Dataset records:
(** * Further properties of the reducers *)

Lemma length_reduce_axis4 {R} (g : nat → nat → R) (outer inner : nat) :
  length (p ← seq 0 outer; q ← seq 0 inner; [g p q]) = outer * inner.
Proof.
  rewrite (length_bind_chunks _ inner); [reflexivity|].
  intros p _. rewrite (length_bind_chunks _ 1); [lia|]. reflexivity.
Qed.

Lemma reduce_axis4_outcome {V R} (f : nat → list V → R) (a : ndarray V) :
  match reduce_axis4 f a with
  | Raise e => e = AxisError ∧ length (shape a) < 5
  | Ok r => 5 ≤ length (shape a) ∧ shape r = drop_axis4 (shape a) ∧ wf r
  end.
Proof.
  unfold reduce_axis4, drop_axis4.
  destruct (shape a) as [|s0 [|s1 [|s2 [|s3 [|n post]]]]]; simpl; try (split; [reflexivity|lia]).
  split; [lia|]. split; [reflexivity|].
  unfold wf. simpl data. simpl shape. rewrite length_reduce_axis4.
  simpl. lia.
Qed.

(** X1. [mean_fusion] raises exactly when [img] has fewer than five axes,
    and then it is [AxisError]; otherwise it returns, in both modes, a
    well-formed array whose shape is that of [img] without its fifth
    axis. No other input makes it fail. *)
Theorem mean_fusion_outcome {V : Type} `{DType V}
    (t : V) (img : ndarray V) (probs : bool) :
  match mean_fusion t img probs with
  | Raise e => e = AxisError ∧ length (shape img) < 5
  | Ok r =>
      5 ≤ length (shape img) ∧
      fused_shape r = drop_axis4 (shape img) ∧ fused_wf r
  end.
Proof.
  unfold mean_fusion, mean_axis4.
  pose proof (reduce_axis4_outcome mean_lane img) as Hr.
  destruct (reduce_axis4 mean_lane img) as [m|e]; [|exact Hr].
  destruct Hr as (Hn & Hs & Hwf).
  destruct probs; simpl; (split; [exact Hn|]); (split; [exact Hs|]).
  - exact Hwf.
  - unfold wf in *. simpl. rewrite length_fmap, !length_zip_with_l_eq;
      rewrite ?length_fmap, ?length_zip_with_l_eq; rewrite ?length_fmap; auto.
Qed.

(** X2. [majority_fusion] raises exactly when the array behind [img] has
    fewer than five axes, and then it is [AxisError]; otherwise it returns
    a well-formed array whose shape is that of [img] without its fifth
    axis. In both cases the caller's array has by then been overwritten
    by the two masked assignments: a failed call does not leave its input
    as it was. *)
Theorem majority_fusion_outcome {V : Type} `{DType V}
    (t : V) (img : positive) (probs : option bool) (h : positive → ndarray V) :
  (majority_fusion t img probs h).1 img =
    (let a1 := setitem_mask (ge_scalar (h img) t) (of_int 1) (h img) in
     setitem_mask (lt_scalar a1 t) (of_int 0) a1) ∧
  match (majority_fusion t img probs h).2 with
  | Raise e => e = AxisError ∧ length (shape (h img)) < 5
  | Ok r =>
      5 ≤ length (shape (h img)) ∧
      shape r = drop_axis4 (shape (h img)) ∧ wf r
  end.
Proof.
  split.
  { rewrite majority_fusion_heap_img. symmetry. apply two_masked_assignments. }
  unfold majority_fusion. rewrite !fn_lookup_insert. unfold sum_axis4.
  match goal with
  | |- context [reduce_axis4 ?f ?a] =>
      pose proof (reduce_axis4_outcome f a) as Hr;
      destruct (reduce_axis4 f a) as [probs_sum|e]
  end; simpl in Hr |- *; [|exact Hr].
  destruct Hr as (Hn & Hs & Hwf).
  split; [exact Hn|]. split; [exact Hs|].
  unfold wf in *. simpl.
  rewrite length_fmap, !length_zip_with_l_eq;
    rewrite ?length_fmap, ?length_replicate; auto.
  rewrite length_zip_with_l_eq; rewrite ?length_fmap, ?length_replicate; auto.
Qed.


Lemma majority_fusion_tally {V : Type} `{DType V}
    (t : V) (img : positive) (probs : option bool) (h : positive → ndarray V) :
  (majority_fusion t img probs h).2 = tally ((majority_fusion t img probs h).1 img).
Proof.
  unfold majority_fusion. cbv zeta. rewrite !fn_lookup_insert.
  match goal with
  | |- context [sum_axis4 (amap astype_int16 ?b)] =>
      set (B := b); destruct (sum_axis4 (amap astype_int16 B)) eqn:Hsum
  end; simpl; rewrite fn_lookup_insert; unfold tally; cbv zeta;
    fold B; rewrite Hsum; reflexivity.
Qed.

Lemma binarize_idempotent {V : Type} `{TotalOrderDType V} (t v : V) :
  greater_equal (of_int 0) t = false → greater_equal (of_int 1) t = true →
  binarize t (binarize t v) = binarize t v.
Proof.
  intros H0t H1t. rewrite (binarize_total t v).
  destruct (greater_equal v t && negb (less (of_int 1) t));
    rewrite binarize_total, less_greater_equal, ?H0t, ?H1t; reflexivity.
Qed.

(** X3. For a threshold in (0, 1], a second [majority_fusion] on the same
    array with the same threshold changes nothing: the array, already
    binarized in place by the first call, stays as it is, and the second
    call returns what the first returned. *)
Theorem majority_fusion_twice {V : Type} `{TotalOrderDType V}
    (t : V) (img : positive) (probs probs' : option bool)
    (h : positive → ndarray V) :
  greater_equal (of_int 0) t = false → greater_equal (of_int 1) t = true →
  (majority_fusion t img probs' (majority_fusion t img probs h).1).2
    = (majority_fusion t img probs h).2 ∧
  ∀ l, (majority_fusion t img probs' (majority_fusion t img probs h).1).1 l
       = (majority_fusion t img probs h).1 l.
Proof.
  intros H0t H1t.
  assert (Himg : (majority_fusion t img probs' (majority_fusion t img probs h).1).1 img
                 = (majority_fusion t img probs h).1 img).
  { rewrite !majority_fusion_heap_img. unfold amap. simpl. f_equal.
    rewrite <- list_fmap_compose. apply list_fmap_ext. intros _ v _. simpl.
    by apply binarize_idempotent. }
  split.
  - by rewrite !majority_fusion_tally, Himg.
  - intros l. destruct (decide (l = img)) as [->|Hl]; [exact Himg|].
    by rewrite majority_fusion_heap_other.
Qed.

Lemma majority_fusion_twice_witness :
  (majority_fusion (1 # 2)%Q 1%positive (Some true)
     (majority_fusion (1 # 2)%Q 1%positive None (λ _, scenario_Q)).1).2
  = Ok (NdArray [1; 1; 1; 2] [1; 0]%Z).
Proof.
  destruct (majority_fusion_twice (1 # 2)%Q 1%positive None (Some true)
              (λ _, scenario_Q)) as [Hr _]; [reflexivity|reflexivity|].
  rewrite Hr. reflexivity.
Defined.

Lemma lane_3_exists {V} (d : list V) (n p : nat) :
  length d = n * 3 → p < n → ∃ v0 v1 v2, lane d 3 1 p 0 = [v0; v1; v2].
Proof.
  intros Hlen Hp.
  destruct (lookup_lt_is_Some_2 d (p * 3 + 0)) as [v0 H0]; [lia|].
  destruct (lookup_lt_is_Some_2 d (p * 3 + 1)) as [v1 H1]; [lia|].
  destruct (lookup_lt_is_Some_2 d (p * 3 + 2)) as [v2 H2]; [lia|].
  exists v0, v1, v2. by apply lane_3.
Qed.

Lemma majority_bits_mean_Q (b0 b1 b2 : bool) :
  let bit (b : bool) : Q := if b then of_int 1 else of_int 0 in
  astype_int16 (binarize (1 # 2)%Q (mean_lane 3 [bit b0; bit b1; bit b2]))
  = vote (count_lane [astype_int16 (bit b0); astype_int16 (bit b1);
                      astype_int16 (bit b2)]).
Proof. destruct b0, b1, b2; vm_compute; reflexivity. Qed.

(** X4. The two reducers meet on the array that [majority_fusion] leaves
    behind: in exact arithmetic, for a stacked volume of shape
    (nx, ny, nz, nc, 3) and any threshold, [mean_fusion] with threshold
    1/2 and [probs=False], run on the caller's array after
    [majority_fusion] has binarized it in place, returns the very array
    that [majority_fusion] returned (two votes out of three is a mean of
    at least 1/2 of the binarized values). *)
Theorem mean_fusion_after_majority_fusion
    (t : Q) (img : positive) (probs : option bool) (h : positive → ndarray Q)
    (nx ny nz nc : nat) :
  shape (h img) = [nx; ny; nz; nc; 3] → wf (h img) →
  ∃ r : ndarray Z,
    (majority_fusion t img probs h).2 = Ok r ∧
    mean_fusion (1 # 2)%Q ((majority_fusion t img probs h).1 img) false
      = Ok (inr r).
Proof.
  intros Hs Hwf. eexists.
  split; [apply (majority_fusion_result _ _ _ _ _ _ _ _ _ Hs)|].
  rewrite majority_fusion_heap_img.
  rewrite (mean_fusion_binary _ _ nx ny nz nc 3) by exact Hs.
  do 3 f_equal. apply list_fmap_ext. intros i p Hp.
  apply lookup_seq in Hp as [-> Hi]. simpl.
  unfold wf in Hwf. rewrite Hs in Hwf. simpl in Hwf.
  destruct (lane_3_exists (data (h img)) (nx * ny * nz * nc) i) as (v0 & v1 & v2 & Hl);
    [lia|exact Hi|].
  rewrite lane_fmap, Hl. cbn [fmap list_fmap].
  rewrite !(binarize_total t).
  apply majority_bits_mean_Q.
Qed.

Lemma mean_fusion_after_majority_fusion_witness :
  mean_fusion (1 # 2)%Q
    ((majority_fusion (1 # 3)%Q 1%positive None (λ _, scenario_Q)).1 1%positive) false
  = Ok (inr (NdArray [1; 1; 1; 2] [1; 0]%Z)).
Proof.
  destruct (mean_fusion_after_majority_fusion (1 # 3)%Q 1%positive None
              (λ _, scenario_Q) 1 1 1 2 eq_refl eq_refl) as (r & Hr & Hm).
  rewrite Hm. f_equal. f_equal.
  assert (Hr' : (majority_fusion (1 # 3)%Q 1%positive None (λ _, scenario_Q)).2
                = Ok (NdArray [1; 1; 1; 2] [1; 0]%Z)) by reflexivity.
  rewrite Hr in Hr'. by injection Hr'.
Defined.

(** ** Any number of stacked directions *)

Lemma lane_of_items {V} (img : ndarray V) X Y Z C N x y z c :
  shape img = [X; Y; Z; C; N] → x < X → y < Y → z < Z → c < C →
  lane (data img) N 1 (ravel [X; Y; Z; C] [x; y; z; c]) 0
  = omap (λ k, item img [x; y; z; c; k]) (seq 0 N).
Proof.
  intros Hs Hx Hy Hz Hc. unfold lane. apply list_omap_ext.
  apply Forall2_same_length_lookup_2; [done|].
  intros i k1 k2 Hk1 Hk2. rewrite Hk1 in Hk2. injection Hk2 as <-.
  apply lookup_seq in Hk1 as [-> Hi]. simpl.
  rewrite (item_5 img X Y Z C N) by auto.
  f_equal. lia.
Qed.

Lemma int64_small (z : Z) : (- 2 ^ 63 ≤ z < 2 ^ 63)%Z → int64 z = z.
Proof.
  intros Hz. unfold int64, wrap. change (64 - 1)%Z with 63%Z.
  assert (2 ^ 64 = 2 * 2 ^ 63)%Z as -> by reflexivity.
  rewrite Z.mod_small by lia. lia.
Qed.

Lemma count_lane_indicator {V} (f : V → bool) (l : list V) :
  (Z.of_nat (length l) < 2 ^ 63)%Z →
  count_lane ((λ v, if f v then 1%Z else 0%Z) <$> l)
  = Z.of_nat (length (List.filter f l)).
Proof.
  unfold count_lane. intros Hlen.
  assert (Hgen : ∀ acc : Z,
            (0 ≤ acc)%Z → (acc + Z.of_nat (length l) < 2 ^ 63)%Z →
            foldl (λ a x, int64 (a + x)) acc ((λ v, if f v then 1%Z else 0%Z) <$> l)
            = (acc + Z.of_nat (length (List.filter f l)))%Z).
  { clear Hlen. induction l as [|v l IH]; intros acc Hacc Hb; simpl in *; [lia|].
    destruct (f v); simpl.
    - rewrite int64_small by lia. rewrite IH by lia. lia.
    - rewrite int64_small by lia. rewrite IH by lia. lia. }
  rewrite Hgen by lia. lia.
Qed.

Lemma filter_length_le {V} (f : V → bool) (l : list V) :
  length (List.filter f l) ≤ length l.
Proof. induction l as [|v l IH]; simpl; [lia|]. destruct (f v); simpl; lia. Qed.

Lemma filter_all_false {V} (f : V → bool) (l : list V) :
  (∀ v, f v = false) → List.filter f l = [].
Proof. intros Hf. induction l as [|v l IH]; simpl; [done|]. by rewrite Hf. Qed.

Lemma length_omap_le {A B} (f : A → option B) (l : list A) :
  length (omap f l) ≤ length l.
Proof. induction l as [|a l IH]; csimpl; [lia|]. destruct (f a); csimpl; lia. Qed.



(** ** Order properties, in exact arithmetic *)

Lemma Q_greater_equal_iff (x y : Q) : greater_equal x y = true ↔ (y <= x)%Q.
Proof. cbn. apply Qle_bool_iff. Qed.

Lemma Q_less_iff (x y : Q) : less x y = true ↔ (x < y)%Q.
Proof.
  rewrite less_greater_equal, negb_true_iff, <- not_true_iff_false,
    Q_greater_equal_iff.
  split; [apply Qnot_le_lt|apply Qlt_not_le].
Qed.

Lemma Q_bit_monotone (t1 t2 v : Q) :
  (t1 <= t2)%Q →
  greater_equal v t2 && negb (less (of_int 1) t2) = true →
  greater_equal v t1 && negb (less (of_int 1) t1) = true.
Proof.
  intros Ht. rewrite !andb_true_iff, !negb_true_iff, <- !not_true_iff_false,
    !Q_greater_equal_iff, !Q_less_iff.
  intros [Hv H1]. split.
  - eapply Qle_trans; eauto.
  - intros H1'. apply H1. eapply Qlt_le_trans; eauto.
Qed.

YOUR ASSIGNMENT: Given the records above, restate word for word only the lines starting at the one with "(λ _, scenario_Q)) as" and ending at the one with "intros Hlen Hp.".

YOUR RESPONSE:
              (λ _, scenario_Q)) as [Hr _]; [reflexivity|reflexivity|].
  rewrite Hr. reflexivity.
Defined.

Lemma lane_3_exists {V} (d : list V) (n p : nat) :
  length d = n * 3 → p < n → ∃ v0 v1 v2, lane d 3 1 p 0 = [v0; v1; v2].
Proof.
  intros Hlen Hp.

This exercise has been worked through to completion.